Dans leur travail, les commissaires enquêteurs ont relevé plus de 105 000 parcelles entachées d'irrégularités dans l'ensemble des localités enquêtées sur la période 1995 - 2015. Des cas de lotissements de sites sans autorisation, de morcellement (d'espaces verts, de marchés et yaars, de terrains de sports et de réserves administratives sans autorisation), des occupations illégales, des extensions qui ont été réalisées après les lotissements sans l'aval des ministères compétents, des changements de destinations sans autorisations…, c'est la kyrielle d'irrégularités et de pratiques illicites qui a été révélée à l'issue de cette enquête parlementaire dont le rapport a été remis le 13 octobre 2017. « Le constat général qui se dégage est que de nombreuses opérations d'urbanisme ont été réalisées en violation de l'article 98 de la loi n°017-2006/AN portant code de l'urbanisme » dit sans détour ce rapport.
L'apurement de ce passif lugubre est certes objet de toutes les attentes. Mais des réformes cohérentes avec un encadrement juridique conséquente pour que de telles pratiques illégales et anarchiques ne se produisent plus sont également et surtout attendues par les Burkinabè. Comment les gouvernants actuels y travaillent ?

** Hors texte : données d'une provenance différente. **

(** X8: a scope object closes once. A closure that returns hands back the
    object without its requester; and a closure of an object without
    requester (released, or built with [None]), when not suppressed, raises
    [AttributeError] at once: no call is made and no frame is removed. *)
Theorem closure_is_one_shot
  (self self' : Recording) (w w' : World) :
  Recording__exit__ self w = (Ok self', w') ->
  recording_requester self' = None
  /\ forall w'' : World,
       no_sentinel (stack (recording_iteration w'')) ->
       Recording__exit__ self' w'' = (Raise AttributeError, w'').
Proof.
  intros Hexit.
  assert (Hs : self' = released self).
  { rewrite Recording__exit__cases in Hexit. unfold pop_and_return in Hexit.
    destruct (recording_justified _ true).
    - destruct (recording_requester self) as [r|]; [|discriminate].
      destruct (record_iteration r _ w); [discriminate|].
      destruct (stack_pop _) as [[[]|e] w1]; congruence.
    - destruct (stack_pop _) as [[[]|e] w1]; congruence. }
  subst self'. split; [reflexivity|].
  intros w'' Hns. rewrite Recording__exit__cases.
  apply recording_justified_true in Hns. now rewrite Hns.
Qed.
Lemma ltb_inject_Z (a b : Z) : ltb (inject_Z a) (inject_Z b) = (a <? b)%Z.
Proof.
  destruct (a <? b)%Z eqn:E.
  - apply ltb_lt. rewrite <- Zlt_Qlt. apply Z.ltb_lt. exact E.
  - apply ltb_ge. rewrite <- Zle_Qle. apply Z.ltb_ge. exact E.
Qed.

(** X10: on a viewer whose zoom level is an integer between 0 and 100,
    [zoomIn] does nothing at level 100 and [zoomOut] nothing at level 0:
    the viewer is left as it is and no event is triggered.  Below 100
    [zoomIn] raises the level by exactly one, above 0 [zoomOut] lowers it
    by exactly one, each triggering one [zoom-updated] event with the new
    level; and [zoomOut] after [zoomIn] gives back the level there was,
    unless the level was 100. *)
Theorem zoomIn_zoomOut_step_and_saturate (k : Z) (v : Viewer) :
  zoom_lvl (prop v) = inject_Z k ->
  (0 <= k <= 100)%Z ->
  (k = 100%Z -> zoomIn v = v)
  /\ (k = 0%Z -> zoomOut v = v)
  /\ ((k < 100)%Z ->
      zoom_lvl (prop (zoomIn v)) = inject_Z (k + 1)
      /\ triggered (zoomIn v) = triggered v ++ [zoom_updated (inject_Z (k + 1))]
      /\ zoom_lvl (prop (zoomOut (zoomIn v))) = inject_Z k)
  /\ ((0 < k)%Z ->
      zoom_lvl (prop (zoomOut v)) = inject_Z (k - 1)
      /\ triggered (zoomOut v) = triggered v ++ [zoom_updated (inject_Z (k - 1))]).
Proof.
  intros E R.
  assert (In_ : (k < 100)%Z -> zoomIn v = zoom (inject_Z k + 1) v).
  { intros L. unfold zoomIn. rewrite E.
    change 100 with (inject_Z 100). rewrite ltb_inject_Z.
    apply Z.ltb_lt in L. rewrite L. reflexivity. }
  assert (Out_ : forall w j, zoom_lvl (prop w) = inject_Z j -> (0 < j)%Z ->
                             zoomOut w = zoom (inject_Z j - 1) w).
  { intros w j Ew L. unfold zoomOut, gtb. rewrite Ew.
    change 0 with (inject_Z 0). rewrite ltb_inject_Z.
    apply Z.ltb_lt in L. rewrite L. reflexivity. }
  assert (Up : (k < 100)%Z -> zoom_lvl (prop (zoom (inject_Z k + 1) v)) = inject_Z (k + 1)).
  { intros L. apply zoom_level_step; [lia|].
    rewrite inject_Z_plus. reflexivity. }
  assert (Down : forall w j, (0 < j <= 100)%Z ->
                             zoom_lvl (prop (zoom (inject_Z j - 1) w)) = inject_Z (j - 1)).
  { intros w j L. apply zoom_level_step; [lia|].
    unfold Z.sub. rewrite inject_Z_plus. reflexivity. }
  split; [|split; [|split]].
  - intros ->. unfold zoomIn. rewrite E. reflexivity.
  - intros ->. unfold zoomOut. rewrite E. reflexivity.
  - intros L. rewrite (In_ L). split; [exact (Up L)|].
    split.
    + destruct (zoom_spec (inject_Z k + 1) v) as (_ & _ & _ & _ & T).
      rewrite T, (Up L). reflexivity.
    + rewrite (Out_ _ (k + 1)%Z (Up L)) by lia.
      rewrite Down by lia. f_equal. lia.
  - intros L. rewrite (Out_ v k E L). split; [apply Down; lia|].
    destruct (zoom_spec (inject_Z k - 1) v) as (_ & _ & _ & _ & T).
    rewrite T, Down by lia. reflexivity.
Qed.

(** ** Keyboard and mouse wheel *)

Lemma zoom_keeps_position (level : number) (v : Viewer) :
  position (prop (zoom level v)) = position (prop v).
Proof. reflexivity. Qed.

Lemma rotate_keeps_zoom (pos : ExtendedPosition) (v : Viewer) :
  zoom_lvl (prop (rotate pos v)) = zoom_lvl (prop v)
  /\ vFov (prop (rotate pos v)) = vFov (prop v).
Proof. rewrite prop_rotate. split; reflexivity. Qed.

(** X11: [_onKeyDown] acts on eight keys and on no other: any other key
    leaves the viewer as it is.  The arrow keys rotate and leave the zoom
    level and the field of view alone; [PageUp], [+], [PageDown] and [-]
    zoom (the first two alike, the last two alike) and leave the position
    alone.  The zoom keys are not guarded the way [zoomIn] is: at level 100
    the key [+] still calls [zoom] and triggers [zoom-updated], where
    [zoomIn] does nothing. *)
Theorem keyboard_acts_on_eight_keys (key : string) (v : Viewer) :
  (~ In key ["ArrowUp"; "ArrowDown"; "ArrowRight"; "ArrowLeft";
             "PageUp"; "+"; "PageDown"; "-"] ->
   _onKeyDown key v = v)
  /\ (In key ["ArrowUp"; "ArrowDown"; "ArrowRight"; "ArrowLeft"] ->
      zoom_lvl (prop (_onKeyDown key v)) = zoom_lvl (prop v)
      /\ vFov (prop (_onKeyDown key v)) = vFov (prop v))
  /\ (In key ["PageUp"; "+"; "PageDown"; "-"] ->
      position (prop (_onKeyDown key v)) = position (prop v))
  /\ _onKeyDown "PageUp" v = _onKeyDown "+" v
  /\ _onKeyDown "PageDown" v = _onKeyDown "-" v
  /\ (zoom_lvl (prop v) = 100 ->
      zoomIn v = v
      /\ zoom_lvl (prop (_onKeyDown "+" v)) = 100
      /\ triggered (_onKeyDown "+" v) = triggered v ++ [zoom_updated 100]).
Proof.
  split; [|split; [|split; [|split; [|split]]]].
  - intros N. unfold _onKeyDown.
    assert (E : forall k, In k ["ArrowUp"; "ArrowDown"; "ArrowRight"; "ArrowLeft";
                                "PageUp"; "+"; "PageDown"; "-"] ->
                          String.eqb key k = false).
    { intros k I. destruct (String.eqb key k) eqn:E; [|reflexivity].
      apply String.eqb_eq in E. subst k. contradiction. }
    rewrite !E by (simpl; auto 10). reflexivity.
  - simpl. intros [<-|[<-|[<-|[<-|[]]]]]; unfold _onKeyDown; simpl;
      apply rotate_keeps_zoom.
  - simpl. intros [<-|[<-|[<-|[<-|[]]]]]; reflexivity.
  - reflexivity.
  - reflexivity.
  - intros E. split; [unfold zoomIn; rewrite E; reflexivity|].
    assert (Z : zoom_lvl (prop (zoom (zoom_lvl (prop v) + 1) v)) = 100).
    { change (zoom_lvl (prop (zoom (zoom_lvl (prop v) + 1) v)))
        with (PSVUtils.bound (Math_round (zoom_lvl (prop v) + 1)) 0 100).
      rewrite E. reflexivity. }
    split; [exact Z|].
    change (_onKeyDown "+" v) with (zoom (zoom_lvl (prop v) + 1) v).
    destruct (zoom_spec (zoom_lvl (prop v) + 1) v) as (_ & _ & _ & _ & T).
    rewrite T, Z. reflexivity.
Qed.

Les solutions du ministère de l'Urbanisme et de l'habitat : vers la mort certaine de la poule aux œufs d'or

L'on sait qu'en ce qui concerne l'apurement du passif, le gouvernement a créé en sa séance du 29 décembre 2016 une commission interministérielle pour s'en charger. Cette commission composée de 6 départements ministériels, présidée par le Premier ministre et installée le 10 mars 2017 dernier est déjàà pied d'œuvre avec des commissions ad hoc installées dans toutes les régions afin de réussir sa mission. Arriver à dépassionner la gestion problématique ou chaotique de la terre et lui trouver vraiment des solutions idoines afin d'exorciser les frustrations et les rancœurs qui se fermentent depuis, c'est tout le mal que l'on souhaite à cette structure interministérielle.

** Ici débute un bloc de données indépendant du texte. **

(* ===== verification/_CoqProject ===== *)
-Q . S2P
Prelude.v
JsString.v
JsRegExp.v
JsNumber.v
JsTime.v
Errors.v
OrchestrationContracts.v
Ownership.v
PlanSchema.v
OrchestrationEngine.v
OrchestrationRuns.v
JsJson.v
JsJsonText.v
JsObject.v
MeshRepo.v
MeshTheorems.v
MeshService.v
MeshServiceTheorems.v
MeshExamples.v
MutationIdempotency.v
MutationTheorems.v
SessionContracts.v
SessionKey.v
InboundEvents.v
Sessions.v
SessionTheorems.v
TranscriptLog.v
TranscriptOutbox.v
TranscriptDrain.v
TranscriptDrainTheorems.v
IngestTables.v
EventIngest.v
EventIngestTheorems.v
IngestExamples.v
ToolGroups.v
ToolPatterns.v
ToolPolicy.v
ToolPolicyTheorems.v
DurableRuns.v
DurableRunTheorems.v
DurablePruning.v
DurableRetries.v
IpAddresses.v
Ipv4Ranges.v
Ipv6Text.v
Ipv6Guard.v
NetworkGuard.v
NetworkGuardTheorems.v
GuardedFetch.v
FileSystem.v
PathLanding.v
PathJail.v
PathJailTheorems.v
ToolWriteGate.v
ToolWriteTheorems.v
OutsideRootWrite.v
OutsideRootWriteTheorems.v
SandboxExamples.v
ShellCommands.v
ShellRisk.v
RiskGates.v
ShellRiskTheorems.v
RemoteActionTokens.v
RemoteActionTokenTheorems.v
Approvals.v
ApprovalTheorems.v
PendingActions.v
ToolRequests.v
ApprovalBypass.v
ApprovalBypassTheorems.v
ApprovalExamples.v
ToolTrust.v
ToolGrants.v
AccessLog.v
AccessDecision.v
AccessTheorems.v
FolderGrants.v
FolderExamples.v
Invocation.v
InvocationTheorems.v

Au demeurant, dorénavant l'administration des opérations de restructuration devrait être organisée sur des ressorts de transparence et d'équité. Et sur cette question, le gouvernement est très attendu. Selon le ministre de l'Urbanisme Dieudonné Maurice Bonanet, des travaux de réflexion ont été menés sur l'encadrement juridique des lotissements et des attributions de parcelles. A l'occasion d'une interview récente, le premier responsable du département de l'Urbanisme et de l'habitat a expliqué qu'effectivement le temps des maires dépositaires exclusifs des opérations de lotissement et des baux est désormais révolu.

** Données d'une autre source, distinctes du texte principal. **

(** An operation on one component of a larger state (a repository of the
    storage object, a field of a service). *)
Definition zoom {E S T A} (get : S → T) (set : T → S → S) (m : M E T A) : M E S A :=
  λ s, let '(r, t) := m (get s) in (r, set t s).

Section monad_laws.
Context {E S : Type}.

Lemma M_bind_ret {A B} (a : A) (f : A → M E S B) s :
  (mret a ≫= f) s = f a s.
Proof. reflexivity. Qed.

Lemma M_bind_assoc {A B C} (m : M E S A) (f : A → M E S B) (g : B → M E S C) s :
  ((m ≫= f) ≫= g) s = (m ≫= λ a, f a ≫= g) s.
Proof. unfold mbind, M_bind. by destruct (m s) as [[]]. Qed.

Lemma M_lift_bind {A B} (r : outcome E A) (f : A → M E S B) s :
  (lift r ≫= f) s = match r with Ok a => f a s | Err e => (Err e, s) end.
Proof. by destruct r. Qed.

Lemma bind_run {A B} (m : M E S A) (f : A → M E S B) s a s' :
  m s = (Ok a, s') → (m ≫= f) s = f a s'.
Proof. intros H. unfold mbind, M_bind. by rewrite H. Qed.

Lemma M_gets_bind {A B} (g : S → A) (f : A → M E S B) s : (gets g ≫= f) s = f (g s) s.
Proof. reflexivity. Qed.

(** Inversion of a successful sequence. *)
Lemma M_bind_ok {A B} (m : M E S A) (f : A → M E S B) s b s' :
  (m ≫= f) s = (Ok b, s') ↔
  ∃ a s1, m s = (Ok a, s1) ∧ f a s1 = (Ok b, s').
Proof.
  unfold mbind, M_bind. destruct (m s) as [[a|e] s1]; naive_solver.
Qed.

Lemma M_bind_err {A B} (m : M E S A) (f : A → M E S B) s e s' :
  (m ≫= f) s = (Err e, s') ↔
  m s = (Err e, s') ∨ ∃ a s1, m s = (Ok a, s1) ∧ f a s1 = (Err e, s').
Proof.
  unfold mbind, M_bind. destruct (m s) as [[a|e'] s1]; naive_solver.
Qed.

(** Either exit of a sequence. *)
Lemma M_bind_any {A B} (m : M E S A) (f : A → M E S B) s o s' : (m ≫= f) s = (o, s') →
  (∃ a s1, m s = (Ok a, s1) ∧ f a s1 = (o, s')) ∨ (∃ e, m s = (Err e, s') ∧ o = Err e).
Proof. unfold mbind, M_bind. destruct (m s) as [[a|e] s1]; [left; by exists a, s1|right]. exists e. naive_solver. Qed.

Lemma gets_ok {A} (f : S → A) s a s' :
  gets (E:=E) f s = (Ok a, s') ↔ a = f s ∧ s' = s.
Proof. unfold gets. naive_solver. Qed.

Lemma modify_ok (f : S → S) s u s' :
  modify (E:=E) f s = (Ok u, s') ↔ s' = f s.
Proof. unfold modify. destruct u. naive_solver. Qed.

Lemma guard_throw_ok b (e : E) (s : S) u s' :
  guard_throw b e s = (Ok u, s') ↔ b = false ∧ s' = s.
Proof. unfold guard_throw, lift, throw_when. destruct b, u; naive_solver. Qed.

Lemma transaction_ok {A} (m : M E S A) s a s' :
  transaction m s = (Ok a, s') ↔ m s = (Ok a, s').
Proof. unfold transaction. destruct (m s) as [[]]; naive_solver. Qed.

(** A transaction that throws leaves the state as it was. *)
Lemma transaction_rollback {A} (m : M E S A) s e s' :
  transaction m s = (Err e, s') → s' = s.
Proof. unfold transaction. destruct (m s) as [[]]; naive_solver. Qed.
End monad_laws.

Ainsi que Gorba l'avait annoncé le 02 mars 2016, les maires ne sont plus les administrateurs spécifiques des lotissements dans leurs terroirs. Et dans le cadre de la commission interministérielle, la solution proposée est de créer désormais des commissions transversales et collégiales d'administration des opérations de restructuration de sortir à en garantir au maximum la transparence, la légalité et la légitimité. Certes, dans ce processus, les premiers responsables des collectivités locales ne seront pas émargés. Mais ils n'en sont plus les seuls détenteurs. « Il faut reconnaître que notre encadrement juridique est à resserrer de manière à ce que nous puissions trouver désormais remèdes aux problèmes et même les anticiper. A partir de maintenant, nous n'allons plus permettre qu'un individu à lui seul dispose des centaines, voire des milliers d'hectares rien que dans la perspective de la spéculation foncière » soutient le ministre de l'Urbanisme et de l'habitat.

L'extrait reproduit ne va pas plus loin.